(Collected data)

--------------------------------

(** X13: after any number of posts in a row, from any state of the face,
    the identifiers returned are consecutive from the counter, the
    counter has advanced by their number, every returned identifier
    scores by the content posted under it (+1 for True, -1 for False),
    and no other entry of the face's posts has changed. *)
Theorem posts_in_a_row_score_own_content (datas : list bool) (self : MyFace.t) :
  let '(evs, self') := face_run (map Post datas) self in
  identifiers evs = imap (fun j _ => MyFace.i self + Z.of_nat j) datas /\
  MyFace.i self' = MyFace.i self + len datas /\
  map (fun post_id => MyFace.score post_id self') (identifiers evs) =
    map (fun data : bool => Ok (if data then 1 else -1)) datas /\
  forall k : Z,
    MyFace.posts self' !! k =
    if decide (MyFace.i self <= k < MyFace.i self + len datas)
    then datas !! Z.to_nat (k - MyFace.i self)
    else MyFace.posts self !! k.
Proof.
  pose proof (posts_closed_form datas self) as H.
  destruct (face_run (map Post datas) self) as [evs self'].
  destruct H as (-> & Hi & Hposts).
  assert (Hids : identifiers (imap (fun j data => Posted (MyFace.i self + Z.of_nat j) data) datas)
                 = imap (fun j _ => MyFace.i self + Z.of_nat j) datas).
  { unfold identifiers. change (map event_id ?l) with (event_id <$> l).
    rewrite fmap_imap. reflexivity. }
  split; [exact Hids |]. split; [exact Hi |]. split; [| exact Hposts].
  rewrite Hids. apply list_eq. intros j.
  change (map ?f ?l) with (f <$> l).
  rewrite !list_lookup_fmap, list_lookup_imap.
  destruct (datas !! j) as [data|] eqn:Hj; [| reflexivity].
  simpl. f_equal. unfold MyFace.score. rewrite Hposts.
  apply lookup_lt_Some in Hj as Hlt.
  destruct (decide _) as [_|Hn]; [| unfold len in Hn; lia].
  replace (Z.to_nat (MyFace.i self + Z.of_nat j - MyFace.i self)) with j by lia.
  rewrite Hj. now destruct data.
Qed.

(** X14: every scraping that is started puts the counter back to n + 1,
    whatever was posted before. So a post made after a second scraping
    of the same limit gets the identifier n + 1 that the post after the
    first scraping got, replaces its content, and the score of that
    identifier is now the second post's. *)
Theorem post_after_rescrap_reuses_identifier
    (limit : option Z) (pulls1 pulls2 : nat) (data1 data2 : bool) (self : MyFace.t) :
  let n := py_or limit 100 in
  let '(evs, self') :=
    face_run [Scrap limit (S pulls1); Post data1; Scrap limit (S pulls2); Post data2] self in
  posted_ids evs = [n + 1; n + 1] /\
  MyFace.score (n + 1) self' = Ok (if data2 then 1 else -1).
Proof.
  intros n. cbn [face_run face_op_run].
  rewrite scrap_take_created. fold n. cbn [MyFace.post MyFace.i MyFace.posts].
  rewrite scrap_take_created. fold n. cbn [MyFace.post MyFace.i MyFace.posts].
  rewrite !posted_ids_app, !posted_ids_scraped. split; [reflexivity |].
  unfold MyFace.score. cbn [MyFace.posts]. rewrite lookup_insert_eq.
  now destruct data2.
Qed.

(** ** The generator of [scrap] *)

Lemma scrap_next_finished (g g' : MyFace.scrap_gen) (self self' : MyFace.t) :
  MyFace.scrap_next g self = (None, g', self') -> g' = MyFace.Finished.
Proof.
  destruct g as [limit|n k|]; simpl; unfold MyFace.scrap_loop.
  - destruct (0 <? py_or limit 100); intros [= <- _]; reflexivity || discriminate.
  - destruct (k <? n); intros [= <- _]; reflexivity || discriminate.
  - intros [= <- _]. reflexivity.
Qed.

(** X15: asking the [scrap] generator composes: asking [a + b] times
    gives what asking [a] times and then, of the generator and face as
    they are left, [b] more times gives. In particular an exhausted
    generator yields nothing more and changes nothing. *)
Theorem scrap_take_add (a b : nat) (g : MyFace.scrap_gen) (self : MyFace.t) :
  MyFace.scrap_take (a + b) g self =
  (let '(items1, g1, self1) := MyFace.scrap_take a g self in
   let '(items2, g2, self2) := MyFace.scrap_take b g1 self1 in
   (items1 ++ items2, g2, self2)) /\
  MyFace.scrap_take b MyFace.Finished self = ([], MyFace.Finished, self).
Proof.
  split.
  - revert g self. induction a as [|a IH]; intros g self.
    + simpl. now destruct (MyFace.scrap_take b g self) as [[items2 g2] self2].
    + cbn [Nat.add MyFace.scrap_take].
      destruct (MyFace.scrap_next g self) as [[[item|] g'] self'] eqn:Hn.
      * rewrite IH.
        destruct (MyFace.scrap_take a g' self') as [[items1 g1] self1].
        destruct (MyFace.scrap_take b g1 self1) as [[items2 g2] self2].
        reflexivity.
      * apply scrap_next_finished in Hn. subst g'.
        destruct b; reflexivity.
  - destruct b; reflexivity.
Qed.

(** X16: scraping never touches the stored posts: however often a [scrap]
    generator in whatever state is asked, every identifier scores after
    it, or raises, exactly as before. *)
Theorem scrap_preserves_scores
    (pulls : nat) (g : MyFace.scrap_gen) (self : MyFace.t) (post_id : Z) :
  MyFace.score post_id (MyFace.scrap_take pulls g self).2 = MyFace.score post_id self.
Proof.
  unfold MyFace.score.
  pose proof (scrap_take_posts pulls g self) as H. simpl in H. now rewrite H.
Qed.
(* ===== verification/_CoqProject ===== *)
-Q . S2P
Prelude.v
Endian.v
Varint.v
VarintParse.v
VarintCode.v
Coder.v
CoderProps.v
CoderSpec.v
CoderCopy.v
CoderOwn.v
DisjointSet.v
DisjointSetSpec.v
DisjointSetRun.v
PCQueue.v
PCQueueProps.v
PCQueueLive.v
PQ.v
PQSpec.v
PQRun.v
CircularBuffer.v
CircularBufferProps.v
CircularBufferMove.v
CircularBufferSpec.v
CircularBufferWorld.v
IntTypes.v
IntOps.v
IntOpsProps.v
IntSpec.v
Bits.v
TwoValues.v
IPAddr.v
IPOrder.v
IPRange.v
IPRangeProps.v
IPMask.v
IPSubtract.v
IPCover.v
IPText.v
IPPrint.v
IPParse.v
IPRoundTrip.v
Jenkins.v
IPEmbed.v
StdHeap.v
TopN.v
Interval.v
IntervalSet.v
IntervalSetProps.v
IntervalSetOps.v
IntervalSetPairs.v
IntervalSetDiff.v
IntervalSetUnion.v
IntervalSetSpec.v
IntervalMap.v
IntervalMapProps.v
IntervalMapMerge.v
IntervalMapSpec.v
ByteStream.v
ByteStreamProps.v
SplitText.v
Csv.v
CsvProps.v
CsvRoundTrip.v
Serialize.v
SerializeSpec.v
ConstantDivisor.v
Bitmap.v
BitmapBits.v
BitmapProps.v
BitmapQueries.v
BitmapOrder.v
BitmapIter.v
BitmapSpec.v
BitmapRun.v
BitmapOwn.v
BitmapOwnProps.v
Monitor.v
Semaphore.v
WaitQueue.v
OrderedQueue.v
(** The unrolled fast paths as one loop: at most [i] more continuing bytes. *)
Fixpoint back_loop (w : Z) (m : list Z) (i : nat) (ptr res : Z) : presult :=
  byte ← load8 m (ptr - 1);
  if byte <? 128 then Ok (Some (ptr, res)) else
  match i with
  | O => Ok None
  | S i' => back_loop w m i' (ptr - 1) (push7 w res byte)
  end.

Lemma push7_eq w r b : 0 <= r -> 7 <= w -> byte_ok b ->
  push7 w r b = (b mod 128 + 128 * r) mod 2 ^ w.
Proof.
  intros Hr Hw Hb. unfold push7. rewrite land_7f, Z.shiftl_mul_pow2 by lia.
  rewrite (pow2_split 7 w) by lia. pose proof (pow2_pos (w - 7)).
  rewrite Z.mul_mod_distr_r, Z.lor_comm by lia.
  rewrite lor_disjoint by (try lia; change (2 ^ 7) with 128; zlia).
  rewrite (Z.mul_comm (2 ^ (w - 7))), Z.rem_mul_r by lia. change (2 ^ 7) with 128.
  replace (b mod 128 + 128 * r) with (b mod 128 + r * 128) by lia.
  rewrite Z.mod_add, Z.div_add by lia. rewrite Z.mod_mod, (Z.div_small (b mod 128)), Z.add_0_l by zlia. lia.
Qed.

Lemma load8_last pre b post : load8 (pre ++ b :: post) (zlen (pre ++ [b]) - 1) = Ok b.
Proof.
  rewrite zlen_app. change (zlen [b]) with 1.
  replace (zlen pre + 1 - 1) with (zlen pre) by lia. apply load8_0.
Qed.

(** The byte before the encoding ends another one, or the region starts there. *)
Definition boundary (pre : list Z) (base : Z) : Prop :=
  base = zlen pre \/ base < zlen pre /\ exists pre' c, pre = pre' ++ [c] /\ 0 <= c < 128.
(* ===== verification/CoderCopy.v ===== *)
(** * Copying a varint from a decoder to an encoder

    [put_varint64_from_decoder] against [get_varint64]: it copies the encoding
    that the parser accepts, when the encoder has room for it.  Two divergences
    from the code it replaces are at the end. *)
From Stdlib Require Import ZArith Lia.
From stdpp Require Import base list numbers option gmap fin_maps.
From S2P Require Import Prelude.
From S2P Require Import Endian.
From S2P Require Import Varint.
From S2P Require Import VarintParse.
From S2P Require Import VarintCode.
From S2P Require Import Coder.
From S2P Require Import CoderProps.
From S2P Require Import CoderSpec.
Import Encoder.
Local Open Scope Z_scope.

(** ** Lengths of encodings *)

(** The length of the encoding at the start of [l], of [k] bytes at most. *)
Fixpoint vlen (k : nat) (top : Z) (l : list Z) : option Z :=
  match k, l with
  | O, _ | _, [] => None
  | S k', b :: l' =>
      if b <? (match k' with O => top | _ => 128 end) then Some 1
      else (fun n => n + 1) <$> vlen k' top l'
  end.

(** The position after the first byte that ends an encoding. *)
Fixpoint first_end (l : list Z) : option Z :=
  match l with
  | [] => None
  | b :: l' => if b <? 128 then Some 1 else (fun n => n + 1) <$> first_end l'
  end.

--------------------------------

◆ **Your task**
Copying word for word, give each line of the data above from the first one through the line containing "destruct (face_run (map", and nothing else.

◆ **Task result**
(** X13: after any number of posts in a row, from any state of the face,
    the identifiers returned are consecutive from the counter, the
    counter has advanced by their number, every returned identifier
    scores by the content posted under it (+1 for True, -1 for False),
    and no other entry of the face's posts has changed. *)
Theorem posts_in_a_row_score_own_content (datas : list bool) (self : MyFace.t) :
  let '(evs, self') := face_run (map Post datas) self in
  identifiers evs = imap (fun j _ => MyFace.i self + Z.of_nat j) datas /\
  MyFace.i self' = MyFace.i self + len datas /\
  map (fun post_id => MyFace.score post_id self') (identifiers evs) =
    map (fun data : bool => Ok (if data then 1 else -1)) datas /\
  forall k : Z,
    MyFace.posts self' !! k =
    if decide (MyFace.i self <= k < MyFace.i self + len datas)
    then datas !! Z.to_nat (k - MyFace.i self)
    else MyFace.posts self !! k.
Proof.
  pose proof (posts_closed_form datas self) as H.
  destruct (face_run (map Post datas) self) as [evs self'].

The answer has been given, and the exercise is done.